(Given records Opens)
(* ===== verification/FileVisitProps.v ===== *)
(** Walking the tree of a file: the walk ends, and the bytes it yields are the bytes of the file in
    the range asked for. *)

From S2P Require Import Prelude Runtime Utf8 IpfsPath UnixfsPb FileAdder FileAdderProps FileVisit.

(** ** The part of a file in a range *)

(** The bytes of [c], which starts at [s], that are in [t]. *)
Definition part (t : option Range) (s : Z) (c : Bytes) : Bytes :=
  match t with
  | None => c
  | Some (t0, t1) => drop (Z.to_nat (t0 - s)) (take (Z.to_nat (t1 - s)) c)
  end.

Abbreviation ends c s := (s + Z.of_nat (length c)).

Lemma part_app t s a b : part t s (a ++ b) = part t s a ++ part t (ends a s) b.
Proof.
  destruct t as [[t0 t1]|]; [|done]. simpl. rewrite take_app, drop_app, length_take. f_equal.
  replace (Z.to_nat (t1 - ends a s)) with (Z.to_nat (t1 - s) - length a)%nat by lia.
  destruct (Nat.le_gt_cases (length a) (Z.to_nat (t1 - s))).
  - f_equal. lia.
  - replace (Z.to_nat (t1 - s) - length a)%nat with 0%nat by lia. by rewrite take_0, !drop_nil.
Qed.

Lemma in_range_bounds s e t0 t1 :
  block_is_in_target_range (s, e) (Some (t0, t1)) = true ↔ s <= e ∧ t0 <= t1 ∧ s <= t1 ∧ t0 <= e.
Proof. unfold block_is_in_target_range. simpl. rewrite Z.leb_le. lia. Qed.

Lemma part_outside t s c : block_is_in_target_range (s, ends c s) t = false → part t s c = [].
Proof.
  destruct t as [[t0 t1]|]; [|done]. intros Ht. apply drop_ge. rewrite length_take.
  assert (¬ (s <= ends c s ∧ t0 <= t1 ∧ s <= t1 ∧ t0 <= ends c s)) by (rewrite <- in_range_bounds; by rewrite Ht). lia.
Qed.

(** [target_slice] is in bounds and is the part of the block in the range. *)
Lemma target_slice_part c s t : maybe_target_slice c (s, ends c s) t = Some (part t s c).
Proof.
  destruct t as [[t0 t1]|]; [|done]. unfold maybe_target_slice, target_slice.
  destruct (block_is_in_target_range _ _) eqn:Hin; cbn [negb]; [|by rewrite part_outside].
  apply in_range_bounds in Hin as (Hse & Htt & Hs1 & H0e). simpl.
  assert (Hcut : ∀ from to, from = Z.max 0 (t0 - s) → to = Z.min (t1 - s) (Z.of_nat (length c)) →
    slice c from to = Some (drop (Z.to_nat (t0 - s)) (take (Z.to_nat (t1 - s)) c))).
  { intros from to -> ->. unfold slice. rewrite (proj2 (Z.leb_le _ _)) by lia. rewrite (proj2 (Z.leb_le _ _)) by lia. cbn [andb].
    replace (Z.to_nat (Z.max 0 (t0 - s))) with (Z.to_nat (t0 - s)) by lia.
    replace (Z.to_nat (Z.min (t1 - s) (Z.of_nat (length c)))) with (Z.to_nat (t1 - s) `min` length c)%nat by lia. by rewrite take_min_length. }
  destruct (t0 <? s) eqn:H1; [apply Z.ltb_lt in H1|apply Z.ltb_ge in H1; destruct (ends c s <? t1) eqn:H2; [apply Z.ltb_lt in H2|apply Z.ltb_ge in H2]];
    apply Hcut; lia.
Qed.

Section Props.
Context {W : Wire} {WL : WireLaws W} {R : RustIpfs} {C : ContentHash} {CL : ContentHashLaws C}.
Context (get : Cid → option Bytes) (store : Cid → Bytes → Prop) (Hget : ∀ c b, store c b → get c = Some b).

(** A walk that is given the blocks it asks for, and the bytes of each step. *)
Inductive walks : option FileVisit → list Bytes → option FileVisit → Prop :=
| walks_refl v : walks v [] v
| walks_step v cid data bytes v' out v'' :
    pending_link v = Some cid → get cid = Some data → continue_walk v data = Ok (bytes, v') →
    walks v' out v'' → walks (Some v) (bytes :: out) v''.

Lemma walks_app u v w o o' : walks u o v → walks v o' w → walks u (o ++ o') w.
Proof. induction 1; [done|]. intros Hw. simpl. econstructor; eauto. Qed.

(** ** The blocks of the adder as the walk reads them *)

Lemma leaf_reader offset md c :
  from_parts (leaf_message c) offset md =
  Ok (mkReader offset (Chunk (wrapping_add 64 offset (Z.of_nat (length c)))) [] c [] md (Z.of_nat (length c))).
Proof. destruct c as [|x c]; [done|]. unfold from_parts. simpl. done. Qed.

Lemma node_reader offset md links :
  links ≠ [] →
  from_parts (node_message links) offset md =
  Ok (mkReader offset (TreeCoverage (wrapping_add 64 offset (nested_size links))) (map link_message links) [] (map file_size links) md (nested_size links)).
Proof.
  intros Hne. unfold from_parts. simpl. rewrite !length_map, Nat.eqb_refl. cbn [negb].
  destruct links as [|l links]; [done|]. simpl map. rewrite (bool_decide_eq_false_2 (link_message l :: _ = [])) by done. by rewrite andb_false_r.
Qed.

(** The links of a block, with their ranges. *)
Fixpoint tiles (s : Z) (links : list Link) : list (Cid * Range) :=
  match links with
  | [] => []
  | l :: rest => (target l, (s, s + file_size l)) :: tiles (s + file_size l) rest
  end.

Definition wanted (t : option Range) (item : Cid * Range) : Prop := block_is_in_target_range item.2 t = true.
#[local] Instance wanted_dec t item : Decision (wanted t item) := decide (_ = true).

Lemma pending_tiles t links nth s :
  0 <= s → Forall (λ l, 0 <= file_size l) links → s + sum_sizes links file_size < 2 ^ 64 →
  pending_of nth (range_links s (zip (map link_message links) (map file_size links))) t = inl (filter (wanted t) (tiles s links)).
Proof.
  revert nth s. induction links as [|l links IH]; intros nth s Hs Hp Hlt; [done|]. apply Forall_cons in Hp as [Hl Hp]. simpl in Hlt.
  assert (0 <= sum_sizes links file_size) by (clear - Hp; induction Hp; simpl in *; lia).
  cbn [map zip zip_with range_links pending_of tiles]. rewrite wrapping_add_id by (unfold umax; lia).
  rewrite IH by (done || lia). unfold to_pending. simpl. rewrite cid_bytes_parse.
  rewrite filter_cons. destruct (decide (wanted _ _)) as [Hw|Hw]; unfold wanted in Hw; simpl in Hw; [by rewrite Hw|].
  by destruct (block_is_in_target_range _ t).
Qed.

(** ** Ranges that follow each other *)

Definition reaches (t : option Range) (e : Z) : Prop := match t with None => True | Some (_, t1) => e <= t1 end.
(Given records Closes)
■ Work item
In the lines above, locate the string "Hcut". Copy every line where it occurs.

■ Answer to this problem
  assert (Hcut : ∀ from to, from = Z.max 0 (t0 - s) → to = Z.min (t1 - s) (Z.of_nat (length c)) →
    apply Hcut; lia.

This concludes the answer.